When Dad and Granddad talk nostalgically about the good ol’ days of Arkansas deer hunting compared to today, keep in mind that it is an apples and oranges comparison.

We don’t hunt deer like they did in 1960. We don’t go after deer. We sit and wait for deer to come to us. We kill many, many more deer than they did in those good ol’ days, but we also have many more deer roaming around than in times past.

Scientific and accurate verification is impossible, but likely there are many more deer today in Arkansas than when the first settlers arrive in a territory and state that was virtually covered with forests.

It is easier to get a handle on the change in hunting methods.

For a couple of centuries, deer in Arkansas were hunted by people slipping quietly through the woods, bottoms and other cover.
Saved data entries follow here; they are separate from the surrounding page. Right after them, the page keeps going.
(* ===== verification/Mbr.v ===== *)
(** * Partition tables (drivers/formats/mbr.cpp)

    A partitioner gets a physical drive and, when the drive already has a virtual drive
    that was not mounted, that one as [base]: the first partition takes it over, the
    others are added. *)
From S2P Require Import Prelude FsUtil Drives DrivesProofs BlockStore Vfs.

Record mbr_partition := mk_part { p_status : Z; p_type : Z; lba_first_sector : Z; sector_count : Z }.
Definition decode_partition (l : list Z) : mbr_partition := mk_part (field_at l 0 1) (field_at l 4 1) (field_at l 8 4) (field_at l 12 4).
Record mbr_info := mk_mbr { mbr_entries : list mbr_partition; mbr_signature : Z * Z }.
Definition sizeof_mbr_info : Z := 66.
Definition mbr_data_offset : Z := 446.
Definition decode_mbr (l : list Z) : mbr_info :=
  mk_mbr [decode_partition (take 16 l); decode_partition (take 16 (drop 16 l)); decode_partition (take 16 (drop 32 l));
          decode_partition (take 16 (drop 48 l))] (field_at l 64 1, field_at l 65 1).

Section mbr.
Context {S : Type} (read_from_disk : Z -> Z -> Z -> Z -> S -> outcome (list Z * S)).
Notation reg := (registry S).

(** [base->first_block = ...; base->num_blocks = ...]. *)
Definition set_extent (first num : Z) (d : virtual_drive S) : virtual_drive S :=
  mk_vdrive (vd_disk d) (vd_disk_read_only d) (vd_driver d) (vd_id d) first num (vd_root_dir d) (vd_mounted d) (vd_read_only d).
Fixpoint mbr_loop (ps : list mbr_partition) (drive : Z) (base : option Z) (g : reg) : outcome reg :=
  match ps with
  | [] => Ok g
  | p :: ps =>
    if sector_count p =? 0 then mbr_loop ps drive base g else
    match base with
    | Some b =>
      d ← fetch (r_virtual_drives g) b;
      l ← store (r_virtual_drives g) b (set_extent (lba_first_sector p) (sector_count p) d);
      mbr_loop ps drive None (set_vdrives l g)
    | None =>
      g ← filesystem_add_virtual_drive drive (lba_first_sector p) (sector_count p) g;
      mbr_loop ps drive None g
    end
  end.
Definition mbr_read_partitions : partition_func (S := S) := fun drive base g =>
  '(l, s) ← read_from_disk drive 0 mbr_data_offset sizeof_mbr_info (r_store g);
  let g := set_store s g in
  let boot := decode_mbr l in
  if ((mbr_signature boot).1 =? 0x55) || ((mbr_signature boot).2 =? 0xAA) then
    '(boot_code, s) ← read_from_disk drive 0 0 3 (r_store g);
    let g := set_store s g in
    if (field_at boot_code 0 1 =? 0xEB) || (field_at boot_code 2 1 =? 0x90) then Ok (0, g)
    else g ← mbr_loop (mbr_entries boot) drive base g; Ok (0, g)
  else Ok (-1, g).

(** ** What becomes of a partition table *)
Definition in_use (p : mbr_partition) : bool := negb (sector_count p =? 0).
Definition partition_drive (drive : Z) (ro : bool) (id : Z) (p : mbr_partition) : virtual_drive S :=
  mk_vdrive drive ro None id (lba_first_sector p) (sector_count p) None false false.
(** The new drives and their numbers. *)
Fixpoint new_drives (drive : Z) (ro : bool) (id : Z) (ps : list mbr_partition) : list (virtual_drive S) :=
  match ps with [] => [] | p :: ps => partition_drive drive ro id p :: new_drives drive ro (id + 1) ps end.
Definition with_drives (drive : Z) (num : Z) (ro : bool) (ps : list mbr_partition) (g g' : reg) : Prop :=
  r_virtual_drives g' = r_virtual_drives g ++ new_drives drive ro (filesystem_get_num_drives g) ps /\
  (exists parts, r_partition_map g !! Z.to_nat drive = Some parts /\
     r_partition_map g' = <[Z.to_nat drive := parts ++ seqZ (filesystem_get_num_drives g) (Z.of_nat (length ps))]> (r_partition_map g)) /\
  r_drives g' = r_drives g /\ r_fs_drivers g' = r_fs_drivers g /\ r_store g' = r_store g.

Lemma add_drive_spec drive num ro p g : 0 <= drive < Z.of_nat (length (r_partition_map g)) ->
  r_drives g !! Z.to_nat drive = Some (num, ro) ->
  exists g', filesystem_add_virtual_drive drive (lba_first_sector p) (sector_count p) g = Ok g' /\ with_drives drive num ro [p] g g'.
Proof.
  intros Hd Hdr. unfold filesystem_add_virtual_drive. rewrite (bind_Ok_l _ _ _ (fetch_Ok _ drive _ (proj1 Hd) Hdr)).
  cbn [r_partition_map set_vdrives]. rewrite (proj2 (Z.ltb_lt _ _)) by lia. rewrite (bind_Ok_l (k_assert true) _ tt eq_refl).
  destruct (lookup_lt_is_Some_2 (r_partition_map g) (Z.to_nat drive)) as [parts Hp]; [lia|].
  rewrite (bind_Ok_l _ _ _ (fetch_Ok _ drive _ (proj1 Hd) Hp)). unfold store. rewrite decide_True by lia. eexists. split; [reflexivity|].
  split; [reflexivity|]. split; [exists parts; split; [exact Hp|reflexivity]|]. repeat split.
Qed.

Lemma mbr_loop_none drive num ro ps : forall g, 0 <= drive < Z.of_nat (length (r_partition_map g)) ->
  r_drives g !! Z.to_nat drive = Some (num, ro) ->
  exists g', mbr_loop ps drive None g = Ok g' /\ with_drives drive num ro (List.filter in_use ps) g g'.
Proof.
  induction ps as [|p ps IH]; intros g Hd Hdr.
  - exists g. split; [reflexivity|]. destruct (lookup_lt_is_Some_2 (r_partition_map g) (Z.to_nat drive)) as [parts Hp]; [lia|].
    split; [cbn; rewrite app_nil_r; reflexivity|]. split; [|repeat split]. exists parts. split; [exact Hp|].
    cbn [List.filter length]. change (seqZ _ (Z.of_nat 0)) with (@nil Z). rewrite app_nil_r, list_insert_id by exact Hp. reflexivity.
  - cbn [mbr_loop List.filter]. unfold in_use at 1. destruct (sector_count p =? 0); cbn [negb]; [apply IH; assumption|].
    destruct (add_drive_spec drive num ro p g Hd Hdr) as (g1 & E1 & W1 & (parts & P1 & P2) & W3 & W4 & W5). rewrite (bind_Ok_l _ _ _ E1).
    destruct (IH g1) as (g2 & E2 & V1 & (parts2 & Q1 & Q2) & V3 & V4 & V5); [rewrite P2, length_insert; exact Hd|rewrite W3; exact Hdr|].
    exists g2. split; [exact E2|].
    assert (Hn : filesystem_get_num_drives g1 = filesystem_get_num_drives g + 1).
    { unfold filesystem_get_num_drives. rewrite W1, length_app. cbn [new_drives length]. lia. }
    rewrite Hn in *. split; [rewrite V1, W1, <- app_assoc; reflexivity|]. split; [|split; [congruence|split; congruence]].
    exists parts. split; [exact P1|]. rewrite P2, list_lookup_insert_eq in Q1 by (apply lookup_lt_is_Some_1; eauto). injection Q1 as <-.
    rewrite Q2, P2, list_insert_insert_eq, <- app_assoc. do 2 f_equal. cbn [length]. change (Z.of_nat 1) with 1.
    rewrite <- seqZ_app by lia. f_equal. lia.
Qed.
End mbr.

(** ** The partitioner *)
Section partitions.
Context {S : Type} (read_from_disk : Z -> Z -> Z -> Z -> S -> outcome (list Z * S)) (drive num : Z) (ro : bool) (sector : list Z).
(** The drive has a first sector, and reading it changes nothing the registry sees. *)
Context (Hread : forall off n s, 0 <= off -> 0 <= n -> off + n <= 512 ->
  read_from_disk drive 0 off n s = Ok (take (Z.to_nat n) (drop (Z.to_nat off) sector), s)).
Notation reg := (registry S).

Definition table : mbr_info := decode_mbr (take 66 (drop 446 sector)).
Definition has_signature : bool := ((mbr_signature table).1 =? 0x55) || ((mbr_signature table).2 =? 0xAA).
Definition fat_like : bool := (field_at (take 3 (drop 0 sector)) 0 1 =? 0xEB) || (field_at (take 3 (drop 0 sector)) 2 1 =? 0x90).

Lemma set_store_same (g : reg) : set_store (r_store g) g = g.
Proof using. destruct g; reflexivity. Qed.

Lemma mbr_read_spec base g : mbr_read_partitions read_from_disk drive base g =
  if has_signature then if fat_like then Ok (0, g) else g ← mbr_loop (mbr_entries table) drive base g; Ok (0, g)
  else Ok (-1, g).
Proof using Hread.
  unfold mbr_read_partitions. rewrite (bind_Ok_l _ _ _ (Hread 446 66 (r_store g) ltac:(lia) ltac:(lia) ltac:(lia))).
  rewrite set_store_same.
  change (decode_mbr (take (Z.to_nat 66) (drop (Z.to_nat 446) sector))) with table. cbv zeta. fold has_signature. destruct has_signature; [|reflexivity].
  rewrite (bind_Ok_l _ _ _ (Hread 0 3 (r_store g) ltac:(lia) ltac:(lia) ltac:(lia))). rewrite set_store_same. reflexivity.
Qed.

(** A drive with a partition table gets one virtual drive per entry that is in use,
    in the order of the table, with the extent the entry gives and numbers that follow
    the existing ones; nothing else of the registry changes.  A drive without the
    signature is left alone and reported as such. *)
Theorem mbr_read_partitions_correct (g : reg) : 0 <= drive < Z.of_nat (length (r_partition_map g)) ->
  r_drives g !! Z.to_nat drive = Some (num, ro) -> fat_like = false ->
  exists r g', mbr_read_partitions read_from_disk drive None g = Ok (r, g') /\
    if has_signature then r = 0 /\ with_drives drive num ro (List.filter in_use (mbr_entries table)) g g' else r = -1 /\ g' = g.
Proof using Hread.
  intros Hd Hdr Hf. rewrite mbr_read_spec, Hf. destruct has_signature; [|exists (-1), g; repeat split].
  destruct (mbr_loop_none drive num ro (mbr_entries table) g Hd Hdr) as (g' & E & W). rewrite (bind_Ok_l _ _ _ E).
  exists 0, g'. split; [reflexivity|]. split; [reflexivity|exact W].
Qed.
End partitions.

(** ** A disk with two partitions *)
Definition entry_bytes (type first count : Z) : list Z := [0; 0; 0; 0; type; 0; 0; 0] ++ le_bytes 4 first ++ le_bytes 4 count.
Definition mbr_sector (code : list Z) : list Z :=
  code ++ repeat 0 (446 - length code) ++ entry_bytes 0x83 63 1000 ++ entry_bytes 0 0 0 ++ entry_bytes 6 2048 500 ++ entry_bytes 0 0 0 ++ [0x55; 0xAA].
Definition read_sector (sector : list Z) (drive block off n : Z) (s : unit) : outcome (list Z * unit) :=
  Ok (take (Z.to_nat n) (drop (Z.to_nat off) sector), s).
Definition one_drive : registry unit := mk_reg [] [] [(4096, false)] [[]] tt.

Lemma mbr_read_partitions_correct_witness :
  (exists r g', mbr_read_partitions (read_sector (mbr_sector [])) 0 None one_drive = Ok (r, g') /\ r = 0 /\
    map (fun d => (vd_id d, vd_first_block d, vd_num_blocks d)) (r_virtual_drives g') = [(0, 63, 1000); (1, 2048, 500)] /\
    r_partition_map g' = [[0; 1]]).
Proof.
  destruct (mbr_read_partitions_correct (read_sector (mbr_sector [])) 0 4096 false (mbr_sector []) (fun _ _ _ _ _ _ => eq_refl) one_drive)
    as (r & g' & E & H); [vm_compute; split; [discriminate|reflexivity]|reflexivity|reflexivity|].
  assert (Hs : has_signature (mbr_sector []) = true) by reflexivity. rewrite Hs in H. destruct H as (-> & H1 & (parts & H2 & H3) & _).
  exists 0, g'. split; [exact E|]. split; [reflexivity|]. split; [rewrite H1; vm_compute; reflexivity|].
  rewrite H3. injection H2 as <-. vm_compute. reflexivity.
Defined.

(** A boot loader that starts with a jump (EB 63 90, GRUB's) is taken for a FAT boot
    sector: no partition is added, and because the result says that a table was found
    the drive itself is not added either. *)
Example grub_disk_disappears : filesystem_read_drive_partitions [mbr_read_partitions (read_sector (mbr_sector [0xEB; 0x63; 0x90]))] 0 None one_drive
  = Ok one_drive.
Proof. vm_compute. reflexivity. Qed.
(** One byte of the signature is enough. *)
Example half_a_signature : mbr_read_partitions (read_sector (repeat 0x55 512)) 0 None one_drive <> Ok (-1, one_drive).
Proof. vm_compute. discriminate. Qed.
Deer hunters learned to walk quietly. Their objective was to slip up on deer bedded down in grassy spots, in addition to finding a path made by wildlife and stalking along it.

Deer hunters matched their senses with deer. They made great effort to be silent, and they tried to cover their smell with items like a couple of ripe apples in pockets. They depended on eyesight, and here the human could match the deer.

The oldtimers didn’t deck themselves out in bright orange, and they didn’t wear camouflage clothing until well after World War II. A warm plaid flannel shirt was commonly used by a deer hunter of old. A warm jacket of some sort was used along with cast-off suit jackets.

The deer hunter of old carried a rifle with open sights, not telescopic sights. The "thutty-thutty," or .30-30, was the most common deer gun. Lever action rifles using cartridges like the .38-40 and .44-40 were often used, and these have less power than the .30-30. Shots at deer were usually less than 100 yards, with long "bean-field shots" unknown.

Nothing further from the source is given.